• _What is required_:
Among the entries below, find the line with "ylim -> x <= g d.", then quote it and each following line up to and including the line with "(x - n)); lia).", and nothing else.

(Information Opens)

(* ===== verification/DiagMinimal.v ===== *)
(** * The midpoint of [diag] lies on a shortest path

    After [c] rounds without a meeting, the forward search of [diag] has found,
    on every diagonal, the furthest point of the portion that [c] edits reach
    from its first corner, and the backward search the same from its last
    corner.  Hence there is no path with fewer edits than the number of passes
    made, and the point where the searches meet is on a path with as few edits
    as possible.  This is the case of a minimal search, without the heuristics
    that give up early. *)

From S2P Require Import Prelude EditPaths DiffSeq DiagGeometry DiagProofs.

(** ** Furthest points, in the coordinates of the geometry *)

Section Furthest.
Context (xoff xlim yoff ylim : Z) (matched : Z -> Z -> Prop).
Context (Hx : xoff < xlim) (Hy : yoff < ylim).
Abbreviation mid := (xoff - yoff).
Abbreviation reach := (path matched xoff yoff).

(** No point of the portion that is reached with [c] edits lies beyond [f]. *)
Definition furthest (c l h : Z) (f : Z -> Z) : Prop := forall d x e, active mid c l h d ->
  reach x (x - d) e -> e <= c -> x <= xlim -> x - d <= ylim -> x <= f d.

(** The points of [f] inside the portion are reached with [c] edits. *)
Definition reachable (c l h : Z) (f : Z -> Z) : Prop := forall d, active mid c l h d ->
  f d <= xlim -> f d - d <= ylim -> exists e, e <= c /\ reach (f d) (f d - d) e.

(** More than [n] edits lead from corner to corner. *)
Definition far (n : Z) : Prop := forall e, reach xlim ylim e -> n < e.

Lemma reachable_ext c l h f g : (forall d, active mid c l h d -> f d = g d) -> reachable c l h f -> reachable c l h g.
Proof. intros Heq H d Hd. rewrite <- (Heq d Hd). by apply H. Qed.

Lemma furthest_ext c l h f g : (forall d, active mid c l h d -> f d = g d) -> furthest c l h f -> furthest c l h g.
Proof. intros Heq H d x e Hd. rewrite <- (Heq d Hd). by apply H. Qed.

Section Round.
Context (c l h : Z) (f g : Z -> Z).
Abbreviation l' := (grow_lo (xoff - ylim) l).
Abbreviation h' := (grow_hi (xlim - yoff) h).
Context (Hc : 0 <= c) (Hr : range_ok (xoff - ylim) (xlim - yoff) mid c l h).
Context (Hn : furthest_round xoff xlim yoff ylim matched c l h l' h' f g).

(** A diagonal of the portion that is within [c] of the first one is active. *)
Lemma active_near d x : Z.abs (d - mid) <= c -> (d - mid - c) mod 2 = 0 ->
  xoff <= x <= xlim -> yoff <= x - d <= ylim -> active mid c l h d.
Proof. unfold active. unfold range_ok in Hr. lia. Qed.

Lemma reachable_step : reachable c l h f -> reachable (c + 1) l' h' g.
Proof.
  intros Hf d Hd Gx Gy. pose proof (neighbours_active xoff xlim yoff ylim c l h d Hd) as [A1 A2].
  destruct (Hn d Hd) as (x0 & _ & _ & Hle & Hs & _ & Horg).
  enough (exists e, e <= c + 1 /\ reach x0 (x0 - d) e) as (e & He & Hp).
  { exists e. split; [done|]. rewrite <- (Z.add_0_r e). eapply path_app; [exact Hp|].
    replace (g d) with (x0 + (g d - x0)) by lia. replace (x0 + (g d - x0) - d) with (x0 - d + (g d - x0)) by lia.
    apply path_snake; [lia|]. intros i Hi. destruct (Hs (x0 + i)) as (_ & _ & Hm); [lia|].
    by replace (x0 - d + i) with (x0 + i - d) by lia. }
  destruct Horg as [[Hh ->]|[Hl ->]].
  - destruct (Hf (d + 1) (A1 Hh)) as (e & He & Hp); [lia|lia|]. exists (e + 1). split; [lia|].
    eapply path_app; [exact Hp|]. apply (path_insert _ _ _ _ _ 0).
    replace (f (d + 1) - (d + 1) + 1) with (f (d + 1) - d) by lia. apply path_stop.
  - destruct (Hf (d - 1) (A2 Hl)) as (e & He & Hp); [lia|lia|]. exists (e + 1). split; [lia|].
    eapply path_app; [exact Hp|]. apply (path_delete _ _ _ _ _ 0).
    replace (f (d - 1) + 1 - d) with (f (d - 1) - (d - 1)) by lia. apply path_stop.
Qed.

(** A path with fewer edits can be prolonged inside the portion. *)
Lemma furthest_short d x e : furthest c l h f -> far (c - 1) -> active mid (c + 1) l' h' d ->
  reach x (x - d) e -> e <= c - 1 -> x <= xlim -> x - d <= ylim -> x <= g d.
Proof.
  intros Hf Hfar Hd Hp He Gx Gy. pose proof (path_bounds _ _ _ _ _ _ Hp) as Hb.
  destruct (Hn d Hd) as (x0 & N1 & N2 & Hle & _). unfold active in Hd.
  destruct (decide (x < xlim)) as [Hlt|].
  - assert (active mid c l h (d + 1)) as Ha by (apply (active_near _ (x + 1)); lia).
    assert (reach (x + 1) (x + 1 - (d + 1)) (e + 1)) as Hp1.
    { eapply path_app; [exact Hp|]. apply (path_delete _ _ _ _ _ 0). replace (x + 1 - (d + 1)) with (x - d) by lia. apply path_stop. }
    specialize (Hf _ _ _ Ha Hp1). unfold active in Ha. lia.
  - destruct (decide (x - d < ylim)) as [Hlt|].
    + assert (active mid c l h (d - 1)) as Ha by (apply (active_near _ x); lia).
      assert (reach x (x - (d - 1)) (e + 1)) as Hp1.
      { eapply path_app; [exact Hp|]. apply (path_insert _ _ _ _ _ 0). replace (x - (d - 1)) with (x - d + 1) by lia. apply path_stop. }
      specialize (Hf _ _ _ Ha Hp1). unfold active in Ha. lia.
    + exfalso. replace (x - d) with ylim in Hp by lia. replace x with xlim in Hp by lia. specialize (Hfar _ Hp). lia.
Qed.

Lemma furthest_step : furthest c l h f -> far (c - 1) -> furthest (c + 1) l' h' g.
Proof.
  intros Hf Hfar d x e Hd Hp He Gx Gy. pose proof (path_bounds _ _ _ _ _ _ Hp) as Hb.
  destruct (decide (e <= c - 1)) as [|Hgt]; [by eapply furthest_short|].
  assert (e = c + 1) as -> by (unfold active in Hd; lia).
  destruct (Hn d Hd) as (x0 & N1 & N2 & Hle & _ & Hstop & _).
  destruct (path_last _ _ _ _ _ _ Hp) as (n & Hn0 & Hall & [(? & _)|Hlast]); [lia|].
  enough (x - n <= x0) as Hx0.
  { destruct (Z.le_gt_cases x (g d)) as [|Hlt]; [done|]. exfalso. apply Hstop. split; [lia|]. split; [lia|].
    specialize (Hall (x - g d) ltac:(lia)). replace (x - (x - g d)) with (g d) in Hall by lia.
    by replace (x - d - (x - g d)) with (g d - d) in Hall by lia. }
  replace (c + 1 - 1) with c in Hlast by lia.
  destruct Hlast as [Hl|Hl]; pose proof (path_bounds _ _ _ _ _ _ Hl) as Hb'.
  - assert (active mid c l h (d - 1)) as Ha by (unfold active in Hd; apply (active_near _ (x - n - 1)); lia).
    replace (x - d - n) with (x - n - 1 - (d - 1)) in Hl by lia.
    specialize (Hf _ _ _ Ha Hl). unfold active in Ha. lia.
  - assert (active mid c l h (d + 1)) as Ha by (unfold active in Hd; apply (active_near _ (x - n)); lia).
    replace (x - d - n - 1) with (x - n - (d + 1)) in Hl by lia.
    specialize (Hf _ _ _ Ha Hl). unfold active in Ha. lia.
Qed.
End Round.
End Furthest.

(** ** Rounds *)

Section Rounds.
Context (ctxt : context) (xoff xlim yoff ylim : Z).
Context (Hx0 : 0 <= xoff) (Hy0 : 0 <= yoff) (Hx : xoff < xlim) (Hy : yoff < ylim).
Context (Hbig : xlim + ylim < OFFSET_MAX).
Context (Hfirst : xref_yref_equal ctxt xoff yoff = false).
Context (Hlast : xref_yref_equal ctxt (xlim - 1) (ylim - 1) = false).

Abbreviation fmid := (fmid xoff yoff).
Abbreviation bmid := (bmid xlim ylim).
Abbreviation odd := (odd xoff xlim yoff ylim).
Abbreviation fpath := (path (fmatch ctxt)).
Abbreviation bpath := (path (bmatch ctxt)).
Abbreviation bfar := (far (- xlim) (- xoff) (- ylim) (- yoff) (bmatch ctxt)).
Abbreviation far := (far xoff xlim yoff ylim (fmatch ctxt)).
Abbreviation diag_inv := (diag_inv xoff xlim yoff ylim).
Abbreviation mid_inv := (mid_inv xoff xlim yoff ylim).

Definition ffurthest (c : Z) (s : search) : Prop :=
  furthest xoff xlim yoff ylim (fmatch ctxt) c (fmin s) (fmax s) (fd s).
Definition freachable (c : Z) (s : search) : Prop :=
  reachable xoff xlim yoff ylim (fmatch ctxt) c (fmin s) (fmax s) (fd s).
Definition bfurthest (c : Z) (s : search) : Prop :=
  furthest (- xlim) (- xoff) (- ylim) (- yoff) (bmatch ctxt) c (- bmax s) (- bmin s) (refl (bd s)).
Definition breachable (c : Z) (s : search) : Prop :=
  reachable (- xlim) (- xoff) (- ylim) (- yoff) (bmatch ctxt) c (- bmax s) (- bmin s) (refl (bd s)).

(** After [c] rounds without a meeting. *)
Record opt_inv (c : Z) (s : search) : Prop := {
  opt_ffurthest : ffurthest c s;
  opt_freachable : freachable c s;
  opt_bfurthest : bfurthest c s;
  opt_breachable : breachable c s;
  opt_outside d : active bmid c (bmin s) (bmax s) d ->
    (bd s d < xoff -> d < fmin s - 1) /\ (bd s d - d < yoff -> fmax s + 1 < d);
  opt_far : far (2 * c)
}.

(** Between the passes of round [c + 1]. *)
Record opt_mid (c : Z) (s : search) : Prop := {
  opm_ffurthest : ffurthest (c + 1) s;
  opm_freachable : freachable (c + 1) s;
  opm_bfurthest : bfurthest c s;
  opm_breachable : breachable c s;
  opm_outside d : active fmid (c + 1) (fmin s) (fmax s) d ->
    (xlim < fd s d -> bmax s + 1 < d) /\ (ylim < fd s d - d -> d < bmin s - 1);
  opm_far : far (2 * c + 1)
}.

(** A point on a path with as few edits as possible. *)
Definition on_shortest (x y : Z) : Prop := exists e1 e2, fpath xoff yoff x y e1 /\ fpath x y xlim ylim e2 /\ far (e1 + e2 - 1).

Lemma far_mirror n : far n <-> bfar n.
Proof.
  split; intros H e He; apply H; [by apply path_unmirror|]. by apply path_mirror in He.
Qed.

(** The number of edits from corner to corner has the parity of the distance
    of the diagonals. *)
Lemma corner_parity e : fpath xoff yoff xlim ylim e -> (e - (fmid - bmid)) mod 2 = 0.
Proof. intros H%path_bounds. unfold DiffSeq.fmid, DiffSeq.bmid. lia. Qed.

(** The first elements differ, so there is no path without edits. *)
Lemma no_match_path x y : fpath xoff yoff x y 0 -> x = xoff /\ y = yoff.
Proof.
  intros H. destruct (path_last _ _ _ _ _ _ H) as (n & Hn & Hall & [(_ & -> & ->)|[H1|H1]]).
  - destruct (decide (n = 0)) as [->|]; [lia|]. exfalso. specialize (Hall n ltac:(lia)). unfold fmatch in Hall.
    replace (xoff + n - n) with xoff in Hall by lia. replace (yoff + n - n) with yoff in Hall by lia. congruence.
  - apply path_bounds in H1. lia.
  - apply path_bounds in H1. lia.
Qed.

Lemma no_match_path_back x y : fpath x y xlim ylim 0 -> x = xlim /\ y = ylim.
Proof.
  intros H. destruct (path_last _ _ _ _ _ _ H) as (n & Hn & Hall & [(_ & Ex & Ey)|[H1|H1]]).
  - destruct (decide (n = 0)) as [->|]; [lia|]. exfalso. specialize (Hall 1 ltac:(lia)). unfold fmatch in Hall. congruence.
  - apply path_bounds in H1. lia.
  - apply path_bounds in H1. lia.
Qed.

Lemma diag_init_opt fd0 bd0 : opt_inv 0 (diag_init xoff xlim yoff ylim fd0 bd0).
Proof.
  unfold diag_init. split; unfold ffurthest, freachable, bfurthest, breachable; simpl.
  - intros d x e Hd%active_single Hp He _ _. subst d. rewrite upd_eq. pose proof (path_bounds _ _ _ _ _ _ Hp).
    replace e with 0 in Hp by lia. apply no_match_path in Hp. lia.
  - intros d Hd%active_single _ _. subst d. unfold DiffSeq.fmid. rewrite upd_eq. exists 0. split; [done|].
    replace (xoff - (xoff - yoff)) with yoff by lia. apply path_stop.
  - intros d x e Hd Hp He _ _. assert (d = - bmid) as -> by (unfold active, DiffSeq.bmid in *; lia).
    unfold refl. rewrite Z.opp_involutive, upd_eq. pose proof (path_bounds _ _ _ _ _ _ Hp).
    replace e with 0 in Hp by lia.
    assert (fpath (- x) (- (x - - bmid)) xlim ylim 0) as Hq by (apply path_unmirror; rewrite !Z.opp_involutive; exact Hp).
    apply no_match_path_back in Hq. lia.
  - intros d Hd _ _. assert (d = - bmid) as -> by (unfold active, DiffSeq.bmid in *; lia).
    unfold refl. rewrite Z.opp_involutive, upd_eq. exists 0. split; [done|].
    replace (- xlim - - bmid) with (- ylim) by (unfold DiffSeq.bmid; lia). apply path_stop.
  - intros d Hd. assert (d = bmid) as -> by (unfold active, DiffSeq.bmid in *; lia).
    rewrite upd_eq. unfold DiffSeq.bmid. lia.
  - intros e He. pose proof (path_bounds _ _ _ _ _ _ He). destruct (decide (e = 0)) as [->|]; [|lia].
    apply no_match_path in He. lia.
Qed.

(** *** The points of a pass *)

Lemma fwd_points c s : diag_inv c s -> opt_inv c s ->
  let s1 := grow_fwd xoff xlim yoff ylim s in
  let g := fwd_x ctxt xlim ylim (fd s1) in
  furthest xoff xlim yoff ylim (fmatch ctxt) (c + 1) (fmin s1) (fmax s1) g /\
  reachable xoff xlim yoff ylim (fmatch ctxt) (c + 1) (fmin s1) (fmax s1) g.
Proof.
  intros Hinv Hopt s1 g. pose proof (inv_c _ _ _ _ _ _ Hinv) as Hc.
  pose proof (grow_fwd_next ctxt xoff xlim yoff ylim Hx0 Hx Hy c s Hc (inv_frange _ _ _ _ _ _ Hinv) (inv_freached _ _ _ _ _ _ Hinv)) as Hn.
  destruct (grow_fwd_fields xoff xlim yoff ylim s) as (F1 & F2 & _). fold s1 in F1, F2. rewrite F1, F2. split.
  - eapply furthest_step; [done..|apply (inv_frange _ _ _ _ _ _ Hinv)|exact Hn|apply Hopt|].
    intros e He. pose proof (opt_far _ _ Hopt e He). lia.
  - eapply reachable_step; [exact Hn|apply Hopt].
Qed.

Lemma bwd_points c s : mid_inv c s -> bfurthest c s -> breachable c s -> far (c - 1) ->
  let s1 := grow_bwd xoff xlim yoff ylim s in
  let g := bwd_x ctxt xoff yoff (bd s1) in
  furthest (- xlim) (- xoff) (- ylim) (- yoff) (bmatch ctxt) (c + 1) (- bmax s1) (- bmin s1) (refl g) /\
  reachable (- xlim) (- xoff) (- ylim) (- yoff) (bmatch ctxt) (c + 1) (- bmax s1) (- bmin s1) (refl g).
Proof.
  intros Hinv Hf Hr Hfar s1 g. pose proof (mid_c _ _ _ _ _ _ Hinv) as Hc.
  pose proof (grow_bwd_next ctxt xoff xlim yoff ylim Hy0 Hx Hy Hbig c s Hc (mid_brange _ _ _ _ _ _ Hinv)
    (mid_breached _ _ _ _ _ _ Hinv)) as Hn.
  destruct (grow_bwd_fields xoff xlim yoff ylim s) as (F1 & F2 & _). fold s1 in F1, F2, Hn.
  rewrite F1, F2 in *. cbv zeta in Hn. fold g in Hn.
  assert (- grow_hi (dmax xlim yoff) (bmax s) = grow_lo (- xlim - - yoff) (- bmax s)) as E2.
  { rewrite (proj1 (grow_opp 0 _ _)). f_equal. unfold DiffSeq.dmax. lia. }
  assert (- grow_lo (dmin xoff ylim) (bmin s) = grow_hi (- xoff - - ylim) (- bmin s)) as E1.
  { rewrite (proj2 (grow_opp _ 0 _)). f_equal. unfold DiffSeq.dmin. lia. }
  rewrite E1, E2 in *. split.
  - eapply furthest_step; [lia|lia|done|apply (brange_mirror xoff xlim yoff ylim), Hinv|exact Hn|exact Hf|]. by apply far_mirror.
  - eapply reachable_step; [exact Hn|exact Hr].
Qed.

(Information Closes)

• _Solution to this problem_:
  reach x (x - d) e -> e <= c - 1 -> x <= xlim -> x - d <= ylim -> x <= g d.
Proof.
  intros Hf Hfar Hd Hp He Gx Gy. pose proof (path_bounds _ _ _ _ _ _ Hp) as Hb.
  destruct (Hn d Hd) as (x0 & N1 & N2 & Hle & _). unfold active in Hd.
  destruct (decide (x < xlim)) as [Hlt|].
  - assert (active mid c l h (d + 1)) as Ha by (apply (active_near _ (x + 1)); lia).
    assert (reach (x + 1) (x + 1 - (d + 1)) (e + 1)) as Hp1.
    { eapply path_app; [exact Hp|]. apply (path_delete _ _ _ _ _ 0). replace (x + 1 - (d + 1)) with (x - d) by lia. apply path_stop. }
    specialize (Hf _ _ _ Ha Hp1). unfold active in Ha. lia.
  - destruct (decide (x - d < ylim)) as [Hlt|].
    + assert (active mid c l h (d - 1)) as Ha by (apply (active_near _ x); lia).
      assert (reach x (x - (d - 1)) (e + 1)) as Hp1.
      { eapply path_app; [exact Hp|]. apply (path_insert _ _ _ _ _ 0). replace (x - (d - 1)) with (x - d + 1) by lia. apply path_stop. }
      specialize (Hf _ _ _ Ha Hp1). unfold active in Ha. lia.
    + exfalso. replace (x - d) with ylim in Hp by lia. replace x with xlim in Hp by lia. specialize (Hfar _ Hp). lia.
Qed.

Lemma furthest_step : furthest c l h f -> far (c - 1) -> furthest (c + 1) l' h' g.
Proof.
  intros Hf Hfar d x e Hd Hp He Gx Gy. pose proof (path_bounds _ _ _ _ _ _ Hp) as Hb.
  destruct (decide (e <= c - 1)) as [|Hgt]; [by eapply furthest_short|].
  assert (e = c + 1) as -> by (unfold active in Hd; lia).
  destruct (Hn d Hd) as (x0 & N1 & N2 & Hle & _ & Hstop & _).
  destruct (path_last _ _ _ _ _ _ Hp) as (n & Hn0 & Hall & [(? & _)|Hlast]); [lia|].
  enough (x - n <= x0) as Hx0.
  { destruct (Z.le_gt_cases x (g d)) as [|Hlt]; [done|]. exfalso. apply Hstop. split; [lia|]. split; [lia|].
    specialize (Hall (x - g d) ltac:(lia)). replace (x - (x - g d)) with (g d) in Hall by lia.
    by replace (x - d - (x - g d)) with (g d - d) in Hall by lia. }
  replace (c + 1 - 1) with c in Hlast by lia.
  destruct Hlast as [Hl|Hl]; pose proof (path_bounds _ _ _ _ _ _ Hl) as Hb'.
  - assert (active mid c l h (d - 1)) as Ha by (unfold active in Hd; apply (active_near _ (x - n - 1)); lia).
    replace (x - d - n) with (x - n - 1 - (d - 1)) in Hl by lia.
    specialize (Hf _ _ _ Ha Hl). unfold active in Ha. lia.
  - assert (active mid c l h (d + 1)) as Ha by (unfold active in Hd; apply (active_near _ (x - n)); lia).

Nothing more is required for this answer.